Before I pick up my blog where I left off, HI. Hi to all my new followers and all of my older followers and sorry I’ve been so quiet lately. I think the last post explains my mindset sufficiently, still, but I still wish I’d picked my blog back up sooner.
Secondly. If you’re based in the UK, go check out these guys:
The Cyber Security Challenge is one of the brilliant initiatives that I’m betting will lead the charge in plugging the gap between the experts we have and the expertise we need in Cyber Security. And I do want to emphasize that it’s not just ‘techies’ that’ll get a lot out of this. I’m a bit techie (though, not as much as the people I encountered at camp) but where I really apparently shone was policy. So if you’re interested, in the slightest in showcasing or upping your cyber security skills, and networking with like-minded people, get your butts over to the site. They’ve earned a permanent link from all of my blogs, and I’ll explain why in a second. And in all seriousness, thank you. I thought my life was quite nice before I went to the camp – and that I was doing the stuff I really wanted to. That PR was just as good as policy, if you removed the tech, and that it was ok to feel like there was a little missing. Thank you for showing me that, and being patient and kind and making sure I was ok, and paying attention to the little things. Thank you for it being perfect, start to finish. Thank you for bringing us all together. Thank you to the sponsors. Thank you to the staff. Thank you, a million times.
And Third
I’ve been looking for a use for one of the new blogs I was going to start – two actually, but the main one I was struggling with was ‘Steampunkdragonfly’. Originally it was going to be my amalgamation site, but the more I thought about it, the more I realized I really should just be doing that on Dkaiwilsonviola.
And then this Wednesday hit and my world got shoved sidewards off a cliff, flipped upside down and well…from there…I dunno. I’m still trying to process.
Let me explain….
Wednesday, I went to the Cyber Security Challenge at Shrivenham from Wednesday evening until Sunday. And I’ll be honest, I thought I’d be a bit of a spare part there – I’d learn some stuff but that no one would even notice me. Got that one wrong!

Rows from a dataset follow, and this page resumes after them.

(* ===== verification/FsAlloc.v ===== *)
(** * fs/file.c: bitmaps and descriptors

    Allocating inodes and blocks in the bitmaps of the partition, writing the
    bitmaps back, and the free slots of the file table and of the descriptor table
    of the running thread. *)

From stdpp Require Import base numbers list gmap.
From Stdlib Require Import ZArith Lia.
From S2P Require Import Prelude Bitmap Block FsState ThreadInit.

Section alloc.
Context {D : Type} `{BlockDevice D}.
Implicit Types (s : fs D).

Definition get_free_slot_in_global s : outcome Z :=
  fd_idx ← loop (Z.to_nat MAX_FILE_OPEN) (λ fd_idx,
    if fd_idx <? MAX_FILE_OPEN then
      f ← from_option_fault (file_table s !! Z.to_nat fd_idx);
      if fd_inode f =? NULL then Ok (inr fd_idx) else Ok (inl (fd_idx + 1))
    else Ok (inr fd_idx)) 3;
  if fd_idx =? MAX_FILE_OPEN then Ok (-1) else Ok fd_idx.

Definition pcb_fd_install s (globa_fd_idx : Z) : outcome (Z * fs D) :=
  '(local_fd_idx, s) ← loop (Z.to_nat MAX_FILES_OPEN_PER_PROC) (λ local_fd_idx,
    if local_fd_idx <? MAX_FILES_OPEN_PER_PROC then
      g ← from_option_fault (fd_table s !! Z.to_nat local_fd_idx);
      if g =? -1 then
        Ok (inr (local_fd_idx, set_fd_table s (<[Z.to_nat local_fd_idx := globa_fd_idx]> (fd_table s))))
      else Ok (inl (local_fd_idx + 1))
    else Ok (inr (local_fd_idx, s))) 3;
  if local_fd_idx =? MAX_FILES_OPEN_PER_PROC then Ok (-1, s) else Ok (local_fd_idx, s).

Definition inode_bitmap_alloc s : outcome (Z * fs D) :=
  bit_idx ← bitmap_scan (inode_bitmap (cur_part s)) 1;
  if bit_idx =? -1 then Ok (-1, s)
  else
    b ← bitmap_set (inode_bitmap (cur_part s)) bit_idx 1;
    Ok (bit_idx, set_inode_bitmap s b).

Definition block_bitmap_alloc s : outcome (Z * fs D) :=
  bit_idx ← bitmap_scan (block_bitmap (cur_part s)) 1;
  if bit_idx =? -1 then Ok (-1, s)
  else
    b ← bitmap_set (block_bitmap (cur_part s)) bit_idx 1;
    let s := set_block_bitmap s b in
    Ok (s32 (data_start_lba (sb (cur_part s)) + bit_idx), s).

(** The 512 bytes from [off] on of the array behind a bitmap. *)
Definition bitmap_block (b : bitmap) (off : Z) : outcome (list Z) :=
  if off + 512 <=? Z.of_nat (length (bits b)) then Ok (slice (bits b) off 512) else Fault.

Definition bitmap_sync s (bit_idx : Z) (btmp_type : bitmap_type) : outcome (fs D) :=
  let part := cur_part s in
  let off_sec := bit_idx / 4096 in
  let off_size := u32 (off_sec * BLOCK_SIZE) in
  match btmp_type with
  | INODE_BITMAP =>
      bs ← bitmap_block (inode_bitmap part) off_size;
      ide_write s (u32 (inode_bitmap_lba (sb part) + off_sec)) bs 1
  | BLOCK_BITMAP =>
      bs ← bitmap_block (block_bitmap part) off_size;
      ide_write s (u32 (block_bitmap_lba (sb part) + off_sec)) bs 1
  end.
End alloc.

(** ** Counting free bits *)

Lemma filter_same {A} (P Q : A → Prop) `{!∀ x, Decision (P x), !∀ x, Decision (Q x)} (l : list A) :
  (∀ x, x ∈ l → P x ↔ Q x) → filter P l = filter Q l.
Proof.
  induction l as [|x l IH]; intros Hl; [done|]. rewrite !filter_cons.
  assert (P x ↔ Q x) as Hx by (apply Hl; left). rewrite IH by (intros y Hy; apply Hl; by right).
  destruct (decide (P x)), (decide (Q x)); tauto.
Qed.

Definition free_bits (b : bitmap) : list Z := filter (λ i, bit b i = false) (seqZ 0 (nbits b)).
Definition n_free (b : bitmap) : nat := length (free_bits b).

Lemma n_free_pos b : (0 < n_free b)%nat → ∃ k, 0 ≤ k < nbits b ∧ bit b k = false.
Proof.
  unfold n_free, free_bits. destruct (filter _ _) as [|k l] eqn:E; cbn; [lia|]. intros _. exists k.
  assert (k ∈ k :: l) as Hk by left. rewrite <- E in Hk.
  apply list_elem_of_filter in Hk as [Hf Hin]. apply elem_of_seqZ in Hin. split; [lia|done].
Qed.

Lemma n_free_has b k : 0 ≤ k < nbits b → bit b k = false → (0 < n_free b)%nat.
Proof.
  intros Hk Hf. unfold n_free, free_bits. destruct (filter _ _) as [|x l] eqn:E; [|cbn; lia].
  assert (k ∈ filter (λ i, bit b i = false) (seqZ 0 (nbits b))) as Hin.
  { apply list_elem_of_filter. split; [done|]. apply elem_of_seqZ. lia. }
  rewrite E in Hin. by apply not_elem_of_nil in Hin.
Qed.

(** [b'] is [b] with bit [r] set. *)
Definition bit_set (b b' : bitmap) (r : Z) : Prop :=
  wf_bitmap b' ∧ btmp_bytes_len b' = btmp_bytes_len b ∧ length (bits b') = length (bits b) ∧
  ∀ j, 0 ≤ j → bit b' j = if bool_decide (j = r) then true else bit b j.

Lemma n_free_set b b' r : bit_set b b' r → 0 ≤ r < nbits b → bit b r = false → n_free b = S (n_free b').
Proof.
  intros (_ & Hlen & _ & Hbit) Hr Hf. unfold n_free, free_bits, nbits in *. rewrite Hlen.
  replace (seqZ 0 (btmp_bytes_len b * 8))
    with (seqZ 0 r ++ r :: seqZ (r + 1) (btmp_bytes_len b * 8 - r - 1)).
  - rewrite !filter_app, !filter_cons. rewrite decide_True by done. rewrite decide_False.
    2: { rewrite Hbit, bool_decide_eq_true_2 by lia. done. }
    assert (∀ a n, 0 ≤ a → (∀ i, a ≤ i < a + n → i ≠ r) →
      filter (λ i, bit b' i = false) (seqZ a n) = filter (λ i, bit b i = false) (seqZ a n)) as Hsame.
    { intros a n Ha Hne. apply filter_same. intros i Hi. apply elem_of_seqZ in Hi.
      rewrite Hbit, bool_decide_eq_false_2; [done| |lia]. by apply Hne. }
    rewrite !Hsame by (intros; lia). rewrite !length_app. cbn. lia.
  - replace (r :: seqZ (r + 1) (btmp_bytes_len b * 8 - r - 1)) with (seqZ (0 + r) (btmp_bytes_len b * 8 - r)).
    + rewrite <- seqZ_app by lia. f_equal. lia.
    + rewrite (seqZ_cons (0 + r)) by lia. rewrite Z.add_0_l. do 2 f_equal; lia.
Qed.

(** ** The layout of a partition *)

Section layout.
Context {D : Type} `{BlockDevice D}.
Implicit Types (s : fs D) (d : D) (m : mounted).

(** What [partition_format] lays out and [mount_partition] reads: the block
    bitmap, the inode bitmap, the inode table and the data one behind the other,
    on the disk. *)
Record layout_ok m : Prop := {
  lo_base : 0 ≤ block_bitmap_lba (sb m);
  lo_bbm : 0 ≤ block_bitmap_sects (sb m) ∧ block_bitmap_lba (sb m) + block_bitmap_sects (sb m) ≤ inode_bitmap_lba (sb m);
  lo_ibm : inode_bitmap_lba (sb m) + 1 ≤ inode_table_lba (sb m);
  lo_table : inode_table_lba (sb m) + 608 ≤ data_start_lba (sb m);
  lo_data : data_start_lba (sb m) + nbits (block_bitmap m) ≤ bd_size;
  lo_size : bd_size < 2 ^ 31;
  lo_part : data_start_lba (sb m) ≤ m_start_lba m + m_sec_cnt m < 2 ^ 32;
  lo_bwf : wf_bitmap (block_bitmap m);
  lo_blen : btmp_bytes_len (block_bitmap m) = block_bitmap_sects (sb m) * 512;
  lo_barr : Z.of_nat (length (bits (block_bitmap m))) = block_bitmap_sects (sb m) * 512;
  lo_iwf : wf_bitmap (inode_bitmap m);
  lo_ilen : btmp_bytes_len (inode_bitmap m) = 512;
  lo_iarr : length (bits (inode_bitmap m)) = 512%nat
}.

(** The bounds, for [lia]. *)
Lemma layout_bounds m : layout_ok m →
  0 ≤ block_bitmap_lba (sb m) ∧ 0 ≤ block_bitmap_sects (sb m) ∧
  block_bitmap_lba (sb m) + block_bitmap_sects (sb m) ≤ inode_bitmap_lba (sb m) ∧
  inode_bitmap_lba (sb m) + 1 ≤ inode_table_lba (sb m) ∧
  inode_table_lba (sb m) + 608 ≤ data_start_lba (sb m) ∧
  nbits (block_bitmap m) = block_bitmap_sects (sb m) * 4096 ∧
  data_start_lba (sb m) + nbits (block_bitmap m) ≤ bd_size ∧ bd_size < 2 ^ 31 ∧
  data_start_lba (sb m) ≤ m_start_lba m + m_sec_cnt m < 2 ^ 32.
Proof.
  intros []. unfold nbits in *. repeat match goal with H : _ ∧ _ |- _ => destruct H end. repeat split; lia.
Qed.

(** The number of the block at sector [l]. *)
Definition block_no m (l : Z) : Z := l - data_start_lba (sb m).
(** Sector [l] is a block of the data area. *)
Definition is_block m (l : Z) : Prop := 0 ≤ block_no m l < nbits (block_bitmap m).
Definition block_used m (l : Z) : bool := bit (block_bitmap m) (block_no m l).

(** Only the block bitmap of the partition changes. *)
Definition with_bitmap m (b : bitmap) : mounted :=
  Mounted (m_start_lba m) (m_sec_cnt m) (sb m) b (inode_bitmap m) (open_inodes m).

Lemma layout_set m b r : layout_ok m → bit_set (block_bitmap m) b r → layout_ok (with_bitmap m b).
Proof.
  intros [] (Hwf & Hl & Hn & _). constructor; cbn; unfold nbits in *; congruence || (try rewrite Hl; lia || done).
Qed.

(** [block_bitmap_alloc] takes the first free block. *)
Lemma block_bitmap_alloc_spec s : layout_ok (cur_part s) → (0 < n_free (block_bitmap (cur_part s)))%nat →
  ∃ lba b, block_bitmap_alloc s = Ok (lba, set_block_bitmap s b) ∧ is_block (cur_part s) lba ∧
    block_used (cur_part s) lba = false ∧ bit_set (block_bitmap (cur_part s)) b (block_no (cur_part s) lba) ∧
    data_start_lba (sb (cur_part s)) ≤ lba < bd_size.
Proof.
  intros Hlo Hn. unfold block_bitmap_alloc. pose proof (layout_bounds _ Hlo). pose proof (lo_bwf _ Hlo) as Hwf0.
  pose proof (wf_len _ Hwf0). destruct (bitmap_scan_one _ Hwf0 (n_free_pos _ Hn)) as (r & -> & Hr & Hf & _). ocbn.
  rewrite (proj2 (Z.eqb_neq r (-1))) by lia.
  destruct (bitmap_set_spec (block_bitmap (cur_part s)) r 1) as (b & -> & Hwf & Hbl & Hbn & Hb); [done| |by right|].
  { unfold nbits in Hr. lia. }
  ocbn. rewrite s32_small by (cbn; lia). cbn [cur_part set_block_bitmap set_part sb].
  exists (data_start_lba (sb (cur_part s)) + r), b. split; [done|].
  unfold is_block, block_used, block_no. replace (data_start_lba (sb (cur_part s)) + r - data_start_lba (sb (cur_part s))) with r by lia.
  split; [lia|]. split; [done|]. split; [split; [done|]; split; [done|]; split; [done|exact Hb]|lia].
Qed.

(** Sector [l] of the disk holds its part of the block bitmap. *)
Definition bitmap_sector m (l : Z) : list Z := slice (bits (block_bitmap m)) ((l - block_bitmap_lba (sb m)) * 512) 512.

(** [bitmap_sync] writes the sector of the bitmap with the given bit. *)
Lemma bitmap_sync_spec s k : layout_ok (cur_part s) → bd_ok (disk s) → 0 ≤ k < nbits (block_bitmap (cur_part s)) →
  ∃ d, bitmap_sync s k BLOCK_BITMAP = Ok (set_disk s d) ∧ bd_ok d ∧
    ∀ l, bd_sector d l =
      if bool_decide (l = block_bitmap_lba (sb (cur_part s)) + k / 4096) then bitmap_sector (cur_part s) l
      else bd_sector (disk s) l.
Proof.
  intros Hlo Hok Hk. pose proof (layout_bounds _ Hlo). pose proof (lo_barr _ Hlo). unfold bitmap_sync, bitmap_block.
  set (lba0 := block_bitmap_lba (sb (cur_part s))) in *. set (n := block_bitmap_sects (sb (cur_part s))) in *.
  assert (0 ≤ k / 4096 < n) as Hq by zdlia. pose proof (wf_int _ (lo_bwf _ Hlo)).
  rewrite (u32_small (k / 4096 * BLOCK_SIZE)), (u32_small (lba0 + k / 4096)) by (unfold BLOCK_SIZE, SECTOR_SIZE; lia).
  change BLOCK_SIZE with 512. rewrite (proj2 (Z.leb_le _ _)) by lia. ocbn.
  destruct (ide_write1 s (lba0 + k / 4096) (slice (bits (block_bitmap (cur_part s))) (k / 4096 * 512) 512))
    as (d & -> & Hd & Hs); [done|lia| | |].
  { unfold slice. rewrite length_take, length_drop. lia. }
  { apply Forall_take, Forall_drop, (wf_bytes _ (lo_bwf _ Hlo)). }
  exists d. split; [done|]. split; [done|]. intros l. rewrite Hs. case_bool_decide as Hl; [|done].
  unfold bitmap_sector. fold lba0. do 2 f_equal. lia.
Qed.
End layout.

(** ** A partition *)
Module FsExample.
Import RamDisk.

(** A partition of 5000 sectors at the start of an empty disk. The first block
    and inode belong to the root directory, block 1 to the file at address 100. *)
Definition bits0 (b : Z) : list Z := b :: replicate 511 0.
Definition sb0 : super_block := SuperBlock 425263896 5000 4096 0 2 1 3 1 4 608 612 0 24.
Definition part0 (open : list Z) : mounted :=
  Mounted 0 5000 sb0 (Bitmap 512 (bits0 3)) (Bitmap 512 (bits0 33)) open.
Definition abc : inode := Inode 5 3 2 0 (613 :: replicate 12 0).
Definition disk0 : ramdisk := λ l, if l =? 613 then [97; 98; 99] else [].
Definition fs0 : fs ramdisk :=
  Fs (part0 [100]) {[100 := abc]} ∅
    (replicate 3 (File 0 0 NULL) ++ [File 0 2 100; File 3 0 100] ++ replicate 27 (File 0 0 NULL))
    [0; 1; 2; 3; 4; -1; -1; -1] 0 {[100]} [] disk0.

Lemma wf0 b : 0 ≤ b < 256 → wf_bitmap (Bitmap 512 (bits0 b)).
Proof.
  intros Hb. constructor; [|done|done]. constructor; [done|]. by apply Forall_replicate.
Qed.

Lemma layout0 open : layout_ok (part0 open).
Proof. constructor; try (by apply wf0); cbn; try lia; done. Qed.
End FsExample.
Lemma opened_cache s n p i d : cache_ok s → opened s n p i → i_no (stored_inode (cur_part s) (disk s) n) = n →
  (∀ q j, inodes s !! q = Some j → i_open_cnts j < 2 ^ 32 - 1) → p ≠ NULL →
  cache_ok (let s' := set_heap (put_inode s p i) ({[p]} ∪ live s) [] in
    set_disk (if bool_decide (p ∈ open_inodes (cur_part s)) then s' else set_open_inodes s' (p :: open_inodes (cur_part s))) d).
Proof.
  intros Hc Ho Hn Hmax Hp0. pose proof (opened_no _ _ _ _ Ho Hn) as Hin.
  assert (∀ q j, inodes s !! q = Some j → i_no j = n → q = p) as Hsole.
  { intros q j Hq Hjn. destruct Ho as [(j' & _ & Hp & Hj' & _)|(_ & _ & Hnone & _)]; [|by destruct (Hnone q j)].
    apply (ca_unique _ Hc q p j j' Hq Hp). congruence. }
  assert (inode_ok i ∧ 1 ≤ i_open_cnts i) as Hi.
  { destruct Ho as [(j & _ & Hp & _ & ->)|(_ & _ & _ & ->)].
    - destruct (ca_inode _ Hc p j Hp) as [[] Hj]. specialize (Hmax p j Hp). unfold word in *. cbn.
      rewrite u32_small by lia. split; [constructor; cbn; try done; unfold word; lia|lia].
    - destruct (stored_inode_ok (cur_part s) (disk s) n). split; [constructor; cbn; try done; unfold word; lia|done]. }
  constructor; cbn zeta.
  - case_bool_decide as Hpo; cbn; [apply (ca_nodup _ Hc)|]. constructor; [done|apply (ca_nodup _ Hc)].
  - intros q. case_bool_decide as Hpo; cbn; rewrite ?elem_of_cons, (ca_dom _ Hc q), lookup_insert_is_Some'; [|naive_solver].
    split; [naive_solver|]. intros [<-|?]; [by apply (ca_dom _ Hc)|done].
  - intros q j. case_bool_decide; cbn; rewrite lookup_insert_Some; (intros [[_ <-]|[_ Hq]]; [done|by apply (ca_inode _ Hc q)]).
  - intros q r j k. case_bool_decide; cbn; rewrite !lookup_insert_Some;
      (intros [[<- <-]|[Hq Hqj]] [[<- <-]|[Hr Hrk]] Heq; [done| | |by apply (ca_unique _ Hc q r j k)]);
      first [symmetry; apply (Hsole r k Hrk); congruence | apply (Hsole q j Hqj); congruence].
  - intros q. case_bool_decide; cbn; rewrite lookup_insert_is_Some';
      (intros [<-|Hq]; [split; [set_solver|done]|destruct (ca_live _ Hc q Hq); split; [set_solver|done]]).
Qed.

Lemma list_filter_all {A} (P : A → Prop) `{!∀ x, Decision (P x)} (l : list A) : (∀ x, x ∈ l → P x) → filter P l = l.
Proof.
  induction l as [|x l IH]; intros Hl; [done|]. rewrite filter_cons_True by (apply Hl; by left).
  f_equal. apply IH. intros y Hy. apply Hl. by right.
Qed.

(** Closing the object just opened. *)
Lemma open_close s n p i d : cache_ok s → opened s n p i → p ≠ NULL →
  (∀ q j, inodes s !! q = Some j → i_open_cnts j < 2 ^ 32 - 1) →
  ∃ s'', inode_close (let s' := set_heap (put_inode s p i) ({[p]} ∪ live s) [] in
      set_disk (if bool_decide (p ∈ open_inodes (cur_part s)) then s' else set_open_inodes s' (p :: open_inodes (cur_part s))) d) p = Ok s'' ∧
    inodes s'' = inodes s ∧ open_inodes (cur_part s'') = open_inodes (cur_part s) ∧ live s'' = live s ∧ disk s'' = d.
Proof.
  intros Hc Ho Hp0 Hmax. unfold inode_close. cbn zeta.
  rewrite (get_inode_ok _ p i) by (case_bool_decide; cbn; apply lookup_insert_eq). ocbn.
  destruct Ho as [(j & Hpo & Hp & _ & ->)|(Hpo & Hpl & _ & ->)].
  - rewrite bool_decide_eq_true_2 by done. destruct (ca_inode _ Hc p j Hp) as [[] Hj]. specialize (Hmax p j Hp).
    unfold word in *. cbn [i_open_cnts set_open_cnts]. rewrite (u32_small (i_open_cnts j + 1)) by lia.
    rewrite u32_small by lia. rewrite (proj2 (Z.eqb_neq _ 0)) by lia. eexists. split; [done|]. cbn.
    split; [|split; [done|split; [|done]]].
    + rewrite insert_insert_eq. apply insert_id. rewrite Hp. destruct j. unfold set_open_cnts. cbn. do 2 f_equal. cbn. lia.
    + destruct (ca_live _ Hc p) as [Hl _]; [by eexists|]. clear -Hl. set_solver.
  - rewrite bool_decide_eq_false_2 by done. cbn [i_open_cnts set_open_cnts]. change (u32 (1 - 1) =? 0) with true. cbv iota.
    rewrite sys_free_ok by done. ocbn. eexists. split; [done|]. cbn. split; [|split; [|split; [|done]]].
    + rewrite insert_insert_eq. rewrite delete_insert_id; [done|].
      destruct (inodes s !! p) as [j|] eqn:E; [|done]. destruct Hpo. apply (ca_dom _ Hc). by eexists.
    + transitivity (filter (λ q, q ≠ p) (p :: open_inodes (cur_part s))); [done|].
      rewrite filter_cons_False by tauto. apply list_filter_all. intros q Hq. by intros ->.
    + clear -Hpl. set_solver.
Qed.

(** ** Properties *)

(** C28. Opening an inode: when it is open already, the caller gets the same object
    with its counter increased; otherwise a new object, with the counter at 1 and
    the contents the inode table holds. Either way there is still one object per
    open inode and every other object is untouched, and [inode_close] undoes it:
    the objects, the list and the memory in use are as before. *)
Theorem inode_open_shares s n :
  cache_ok s → layout_ok (cur_part s) → bd_ok (disk s) → 0 ≤ n < 4096 → nulls s = [] →
  i_no (stored_inode (cur_part s) (disk s) n) = n →
  (∀ q j, inodes s !! q = Some j → i_open_cnts j < 2 ^ 32 - 1) →
  ∃ p i s', inode_open s n = Ok (p, s') ∧ opened s n p i ∧ i_no i = n ∧ inodes s' = <[p := i]> (inodes s) ∧
    cache_ok s' ∧ same_sectors (disk s) (disk s') ∧
    ∃ s'', inode_close s' p = Ok s'' ∧ inodes s'' = inodes s ∧
      open_inodes (cur_part s'') = open_inodes (cur_part s) ∧ live s'' = live s.
Proof.
  intros Hc Hlo Hok Hn Hnulls Hno Hmax.
  destruct (inode_open_spec s n Hc Hlo Hok Hn Hnulls) as (p & i & d & Ho & Hsd & Hopen & Hp0).
  destruct (open_close s n p i d Hc Ho Hp0 Hmax) as (s'' & Hcl & Hin & Hop & Hlv & _).
  eexists p, i, _. split; [exact Hopen|]. split; [done|]. split; [by eapply opened_no|].
  split; [by case_bool_decide|]. split; [by eapply opened_cache|]. split; [by case_bool_decide|].
  exists s''. done.
Qed.

(** [inode_sync] of an inode with a number below 256 and reading it back: the
    table holds exactly the inode, with its counter and flag cleared, every other
    inode of the table is unchanged and so is the rest of the disk. *)
Theorem inode_sync_roundtrip s i :
  layout_ok (cur_part s) → bd_ok (disk s) → inode_ok i → i_no i < 256 →
  ∃ d, inode_sync s i = Ok (set_disk s d) ∧ inode_stored (cur_part s) (disk s) d (i_no i) (pure i).
Proof.
  intros Hlo Hok Hi Hn. assert (u8 (i_no i) = i_no i) as Hu.
  { apply u8_small. pose proof (io_no _ Hi). unfold word in *. lia. }
  destruct (inode_sync_spec s i Hlo Hok Hi) as (d & Hs & Hst); [lia|]. exists d. by rewrite <- Hu.
Qed.

(** [inode_sync] keeps the number of the inode in 8 bits. An inode with a number
    from 256 on is written over the inode with that number modulo 256, inode 256
    over the root directory, and its own place in the table keeps what it had. *)
Theorem inode_sync_overwrites s i :
  layout_ok (cur_part s) → bd_ok (disk s) → inode_ok i → 256 ≤ i_no i < 4096 →
  ∃ d, inode_sync s i = Ok (set_disk s d) ∧
    stored_inode (cur_part s) d (i_no i mod 256) = pure i ∧
    stored_inode (cur_part s) d (i_no i) = stored_inode (cur_part s) (disk s) (i_no i).
Proof.
  intros Hlo Hok Hi Hn. pose proof (u8_range (i_no i)).
  destruct (inode_sync_spec s i Hlo Hok Hi) as (d & Hs & _ & Hst & Ho & _); [lia|].
  exists d. split; [done|]. split; [exact Hst|]. apply Ho; lia.
Qed.
End table.

Module InodeExample.
Import RamDisk FsExample.

Lemma cache0 : cache_ok fs0.
Proof.
  assert (∀ p j, ({[100 := abc]} : gmap Z inode) !! p = Some j → p = 100 ∧ j = abc) as Hs.
  { intros p j Hp. apply lookup_singleton_Some in Hp as [-> <-]. done. }
  constructor; cbn.
  - apply NoDup_singleton.
  - intros p. rewrite list_elem_of_singleton. split.
    + intros ->. rewrite lookup_singleton_eq. by eexists.
    + intros [j Hj]. by apply Hs in Hj as [-> _].
  - intros p j Hp. apply Hs in Hp as [_ ->]. split; [|done]. constructor; try done.
    constructor; [done|]. by apply Forall_replicate.
  - intros p q i j Hp Hq _. apply Hs in Hp as [-> _], Hq as [-> _]. done.
  - intros p [j Hj]. apply Hs in Hj as [-> _]. split; [set_solver|done].
Qed.

Lemma inode_open_shares_witness :
  ∃ p i s', inode_open fs0 0 = Ok (p, s') ∧ inodes s' = <[p := i]> (inodes fs0) ∧ cache_ok s'.
Proof.
  destruct (inode_open_shares fs0 0) as (p & i & s' & Ho & _ & _ & Hin & Hc & _).
  - exact cache0.
  - apply layout0.
  - done.
  - done.
  - done.
  - vm_compute. reflexivity.
  - intros q j Hq. change (({[100 := abc]} : gmap Z inode) !! q = Some j) in Hq.
    apply lookup_singleton_Some in Hq as [_ <-]. done.
  - exists p, i, s'. split; [exact Ho|]. split; [exact Hin|exact Hc].
Defined.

I arrived, got my stuff dumped and was pretty much approached straight away by four lads, who wanted to know *everything* about me. I had waited until they’d talked and then told them a tiny bit about myself. I was gobsmacked at how interested everyone was in me. Met two of the girls, confessed to being out of my depth (and in a freaking dress….I mean, that alone is like weddings only) and grabbed a drink. We all went for food and then the ‘getting to know you’ session started.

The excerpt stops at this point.